#### [BRIEF]
Report every line of the entries that contains the word "comments".
━━━ DATA RECORDS
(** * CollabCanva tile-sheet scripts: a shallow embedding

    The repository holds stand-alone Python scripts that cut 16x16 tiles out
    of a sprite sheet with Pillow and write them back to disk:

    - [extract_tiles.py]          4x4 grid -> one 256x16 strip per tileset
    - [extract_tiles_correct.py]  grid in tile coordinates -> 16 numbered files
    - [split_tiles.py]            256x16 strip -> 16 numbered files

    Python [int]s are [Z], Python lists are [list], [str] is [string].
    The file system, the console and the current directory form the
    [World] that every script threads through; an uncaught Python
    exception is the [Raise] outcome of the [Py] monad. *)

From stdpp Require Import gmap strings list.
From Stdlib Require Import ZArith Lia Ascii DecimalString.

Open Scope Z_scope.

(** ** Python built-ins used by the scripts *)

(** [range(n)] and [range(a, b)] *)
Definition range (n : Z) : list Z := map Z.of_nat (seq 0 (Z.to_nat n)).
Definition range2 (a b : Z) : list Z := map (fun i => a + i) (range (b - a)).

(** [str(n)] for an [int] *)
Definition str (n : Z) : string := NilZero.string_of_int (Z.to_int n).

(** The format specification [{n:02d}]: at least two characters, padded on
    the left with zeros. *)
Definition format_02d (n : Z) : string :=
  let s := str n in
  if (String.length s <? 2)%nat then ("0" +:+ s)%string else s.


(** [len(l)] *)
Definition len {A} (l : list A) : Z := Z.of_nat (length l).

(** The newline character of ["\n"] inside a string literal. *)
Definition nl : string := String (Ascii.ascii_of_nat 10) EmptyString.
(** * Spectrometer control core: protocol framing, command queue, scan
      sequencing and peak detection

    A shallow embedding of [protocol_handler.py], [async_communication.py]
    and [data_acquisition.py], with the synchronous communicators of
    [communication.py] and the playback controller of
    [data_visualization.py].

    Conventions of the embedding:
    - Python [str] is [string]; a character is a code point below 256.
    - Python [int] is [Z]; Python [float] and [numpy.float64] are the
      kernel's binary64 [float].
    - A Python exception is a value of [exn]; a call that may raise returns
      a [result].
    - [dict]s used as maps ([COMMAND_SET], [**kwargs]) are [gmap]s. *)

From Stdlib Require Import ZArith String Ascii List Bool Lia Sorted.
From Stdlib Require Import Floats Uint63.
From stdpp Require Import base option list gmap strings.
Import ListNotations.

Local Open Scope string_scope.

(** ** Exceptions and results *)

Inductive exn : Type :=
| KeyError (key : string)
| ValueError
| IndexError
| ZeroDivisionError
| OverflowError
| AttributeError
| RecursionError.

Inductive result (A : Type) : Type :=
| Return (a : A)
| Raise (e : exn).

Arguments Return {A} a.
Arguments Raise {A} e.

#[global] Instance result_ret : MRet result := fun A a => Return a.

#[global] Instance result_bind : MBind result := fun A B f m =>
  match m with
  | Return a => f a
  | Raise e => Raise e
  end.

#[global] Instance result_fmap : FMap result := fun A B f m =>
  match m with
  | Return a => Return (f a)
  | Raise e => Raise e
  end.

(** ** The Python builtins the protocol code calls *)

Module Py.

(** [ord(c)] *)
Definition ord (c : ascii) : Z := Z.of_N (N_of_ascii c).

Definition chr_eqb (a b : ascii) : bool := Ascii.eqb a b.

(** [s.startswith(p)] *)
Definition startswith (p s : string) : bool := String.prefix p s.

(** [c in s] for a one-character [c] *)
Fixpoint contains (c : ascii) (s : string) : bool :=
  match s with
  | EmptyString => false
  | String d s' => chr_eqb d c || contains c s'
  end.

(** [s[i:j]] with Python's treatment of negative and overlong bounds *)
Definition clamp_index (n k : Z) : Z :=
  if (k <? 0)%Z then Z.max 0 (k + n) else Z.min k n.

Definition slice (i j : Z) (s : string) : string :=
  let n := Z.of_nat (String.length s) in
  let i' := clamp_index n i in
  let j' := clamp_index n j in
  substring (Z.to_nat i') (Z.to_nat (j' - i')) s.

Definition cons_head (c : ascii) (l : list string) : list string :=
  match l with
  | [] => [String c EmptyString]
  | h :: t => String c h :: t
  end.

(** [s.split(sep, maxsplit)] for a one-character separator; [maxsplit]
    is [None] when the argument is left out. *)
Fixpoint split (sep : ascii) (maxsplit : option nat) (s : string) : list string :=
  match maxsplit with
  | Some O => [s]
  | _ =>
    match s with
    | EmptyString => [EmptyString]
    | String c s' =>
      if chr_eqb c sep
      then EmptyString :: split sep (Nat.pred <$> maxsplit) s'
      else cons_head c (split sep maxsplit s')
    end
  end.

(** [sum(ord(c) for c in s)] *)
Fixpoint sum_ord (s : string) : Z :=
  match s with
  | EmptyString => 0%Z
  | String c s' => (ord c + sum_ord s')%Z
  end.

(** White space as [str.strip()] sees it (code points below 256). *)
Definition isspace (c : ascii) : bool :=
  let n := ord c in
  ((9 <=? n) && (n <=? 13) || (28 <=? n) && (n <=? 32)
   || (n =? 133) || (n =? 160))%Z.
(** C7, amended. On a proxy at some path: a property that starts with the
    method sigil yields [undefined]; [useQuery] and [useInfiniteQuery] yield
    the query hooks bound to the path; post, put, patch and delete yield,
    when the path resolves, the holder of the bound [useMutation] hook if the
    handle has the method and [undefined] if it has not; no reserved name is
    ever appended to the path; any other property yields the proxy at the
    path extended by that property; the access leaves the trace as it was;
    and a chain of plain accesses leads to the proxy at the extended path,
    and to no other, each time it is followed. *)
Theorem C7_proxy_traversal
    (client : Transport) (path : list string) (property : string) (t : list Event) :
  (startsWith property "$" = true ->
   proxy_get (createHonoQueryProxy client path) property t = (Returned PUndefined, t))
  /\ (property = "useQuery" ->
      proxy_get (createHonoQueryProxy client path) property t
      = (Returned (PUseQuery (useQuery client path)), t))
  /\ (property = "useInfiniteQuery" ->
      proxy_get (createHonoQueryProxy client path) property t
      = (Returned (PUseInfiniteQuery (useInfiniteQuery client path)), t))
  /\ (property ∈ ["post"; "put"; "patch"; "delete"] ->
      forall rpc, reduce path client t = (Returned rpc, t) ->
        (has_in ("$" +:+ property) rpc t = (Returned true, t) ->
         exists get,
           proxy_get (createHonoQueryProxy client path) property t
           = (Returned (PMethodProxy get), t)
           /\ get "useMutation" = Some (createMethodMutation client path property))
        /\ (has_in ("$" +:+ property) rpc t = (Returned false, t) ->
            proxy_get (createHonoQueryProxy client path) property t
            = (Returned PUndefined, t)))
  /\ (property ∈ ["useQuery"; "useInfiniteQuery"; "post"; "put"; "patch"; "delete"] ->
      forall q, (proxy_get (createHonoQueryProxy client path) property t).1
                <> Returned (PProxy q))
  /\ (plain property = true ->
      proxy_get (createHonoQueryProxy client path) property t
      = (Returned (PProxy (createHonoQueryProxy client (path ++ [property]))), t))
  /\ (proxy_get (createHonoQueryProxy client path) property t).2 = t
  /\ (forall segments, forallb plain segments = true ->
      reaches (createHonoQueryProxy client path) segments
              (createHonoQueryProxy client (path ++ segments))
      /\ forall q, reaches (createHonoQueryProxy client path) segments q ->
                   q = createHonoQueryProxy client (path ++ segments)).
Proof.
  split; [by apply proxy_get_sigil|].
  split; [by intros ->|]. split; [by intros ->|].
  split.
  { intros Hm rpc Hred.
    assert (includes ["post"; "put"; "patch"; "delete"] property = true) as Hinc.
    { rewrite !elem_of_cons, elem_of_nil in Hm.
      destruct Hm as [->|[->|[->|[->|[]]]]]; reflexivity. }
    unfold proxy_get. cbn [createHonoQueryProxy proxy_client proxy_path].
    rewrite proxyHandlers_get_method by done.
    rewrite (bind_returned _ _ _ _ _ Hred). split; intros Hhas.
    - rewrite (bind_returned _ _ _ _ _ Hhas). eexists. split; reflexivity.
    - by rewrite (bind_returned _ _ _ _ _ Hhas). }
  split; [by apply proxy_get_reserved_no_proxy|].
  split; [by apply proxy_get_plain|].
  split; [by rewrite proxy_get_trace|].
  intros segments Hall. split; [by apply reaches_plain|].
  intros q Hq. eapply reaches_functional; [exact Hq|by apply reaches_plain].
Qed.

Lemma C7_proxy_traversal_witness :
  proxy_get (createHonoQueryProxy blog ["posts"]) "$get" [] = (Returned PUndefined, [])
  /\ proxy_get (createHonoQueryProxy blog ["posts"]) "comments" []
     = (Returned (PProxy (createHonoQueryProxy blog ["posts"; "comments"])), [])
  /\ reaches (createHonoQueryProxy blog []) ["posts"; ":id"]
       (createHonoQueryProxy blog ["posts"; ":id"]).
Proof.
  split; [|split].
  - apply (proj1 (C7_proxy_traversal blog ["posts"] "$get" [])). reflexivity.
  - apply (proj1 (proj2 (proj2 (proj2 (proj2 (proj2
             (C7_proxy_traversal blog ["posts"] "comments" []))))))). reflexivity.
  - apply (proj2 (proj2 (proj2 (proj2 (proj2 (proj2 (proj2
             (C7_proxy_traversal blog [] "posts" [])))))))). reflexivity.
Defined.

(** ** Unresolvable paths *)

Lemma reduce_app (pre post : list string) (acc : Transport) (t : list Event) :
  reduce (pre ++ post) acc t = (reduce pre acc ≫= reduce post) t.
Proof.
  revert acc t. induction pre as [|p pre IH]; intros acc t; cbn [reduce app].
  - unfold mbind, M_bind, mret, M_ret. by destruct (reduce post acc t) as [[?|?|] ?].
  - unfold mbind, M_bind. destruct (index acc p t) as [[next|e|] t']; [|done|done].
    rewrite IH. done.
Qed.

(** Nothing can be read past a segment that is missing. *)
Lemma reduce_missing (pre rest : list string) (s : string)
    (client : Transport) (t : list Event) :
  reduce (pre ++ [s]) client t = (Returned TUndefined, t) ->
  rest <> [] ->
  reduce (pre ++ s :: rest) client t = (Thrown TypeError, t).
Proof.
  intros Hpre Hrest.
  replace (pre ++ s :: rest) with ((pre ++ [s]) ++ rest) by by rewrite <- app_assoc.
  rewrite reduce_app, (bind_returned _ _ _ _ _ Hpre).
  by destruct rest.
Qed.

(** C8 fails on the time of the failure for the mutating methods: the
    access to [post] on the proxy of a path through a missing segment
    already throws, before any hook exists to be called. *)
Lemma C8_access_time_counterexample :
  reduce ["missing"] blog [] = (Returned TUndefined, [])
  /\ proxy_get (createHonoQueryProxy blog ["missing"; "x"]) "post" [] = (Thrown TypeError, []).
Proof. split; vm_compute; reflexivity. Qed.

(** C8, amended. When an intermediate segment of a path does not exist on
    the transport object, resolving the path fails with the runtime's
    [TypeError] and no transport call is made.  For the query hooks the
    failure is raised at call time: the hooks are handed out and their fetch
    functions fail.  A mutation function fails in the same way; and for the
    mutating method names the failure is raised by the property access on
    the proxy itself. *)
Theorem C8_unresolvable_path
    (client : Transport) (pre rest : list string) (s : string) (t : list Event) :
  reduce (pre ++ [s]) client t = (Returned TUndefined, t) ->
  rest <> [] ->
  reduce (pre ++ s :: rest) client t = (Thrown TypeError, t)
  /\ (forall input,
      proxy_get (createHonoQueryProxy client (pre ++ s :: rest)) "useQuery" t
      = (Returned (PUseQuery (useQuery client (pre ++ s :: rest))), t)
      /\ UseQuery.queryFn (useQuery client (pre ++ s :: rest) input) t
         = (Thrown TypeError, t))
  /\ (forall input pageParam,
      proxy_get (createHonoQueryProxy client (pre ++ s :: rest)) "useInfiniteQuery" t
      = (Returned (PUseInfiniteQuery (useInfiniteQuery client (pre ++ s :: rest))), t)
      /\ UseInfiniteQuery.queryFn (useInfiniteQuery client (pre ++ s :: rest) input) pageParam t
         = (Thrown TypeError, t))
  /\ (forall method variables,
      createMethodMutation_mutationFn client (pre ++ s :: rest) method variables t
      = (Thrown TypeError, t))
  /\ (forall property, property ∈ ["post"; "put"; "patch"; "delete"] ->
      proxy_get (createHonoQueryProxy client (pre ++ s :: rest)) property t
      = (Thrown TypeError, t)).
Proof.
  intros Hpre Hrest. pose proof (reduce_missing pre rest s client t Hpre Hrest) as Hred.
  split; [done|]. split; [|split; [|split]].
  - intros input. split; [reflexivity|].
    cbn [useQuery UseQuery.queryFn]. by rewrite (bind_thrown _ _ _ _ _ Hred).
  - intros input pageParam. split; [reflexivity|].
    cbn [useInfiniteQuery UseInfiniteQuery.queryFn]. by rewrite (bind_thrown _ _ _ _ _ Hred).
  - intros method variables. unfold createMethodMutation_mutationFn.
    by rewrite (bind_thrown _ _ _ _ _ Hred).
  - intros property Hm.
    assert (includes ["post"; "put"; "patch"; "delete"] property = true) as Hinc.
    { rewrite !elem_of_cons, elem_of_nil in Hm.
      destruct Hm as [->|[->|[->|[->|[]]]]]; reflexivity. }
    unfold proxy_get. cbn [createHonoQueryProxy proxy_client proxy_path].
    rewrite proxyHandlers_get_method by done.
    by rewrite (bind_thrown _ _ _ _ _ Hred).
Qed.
━━━━━━
#### [RESULT]
  /\ proxy_get (createHonoQueryProxy blog ["posts"]) "comments" []
     = (Returned (PProxy (createHonoQueryProxy blog ["posts"; "comments"])), [])
             (C7_proxy_traversal blog ["posts"] "comments" []))))))). reflexivity.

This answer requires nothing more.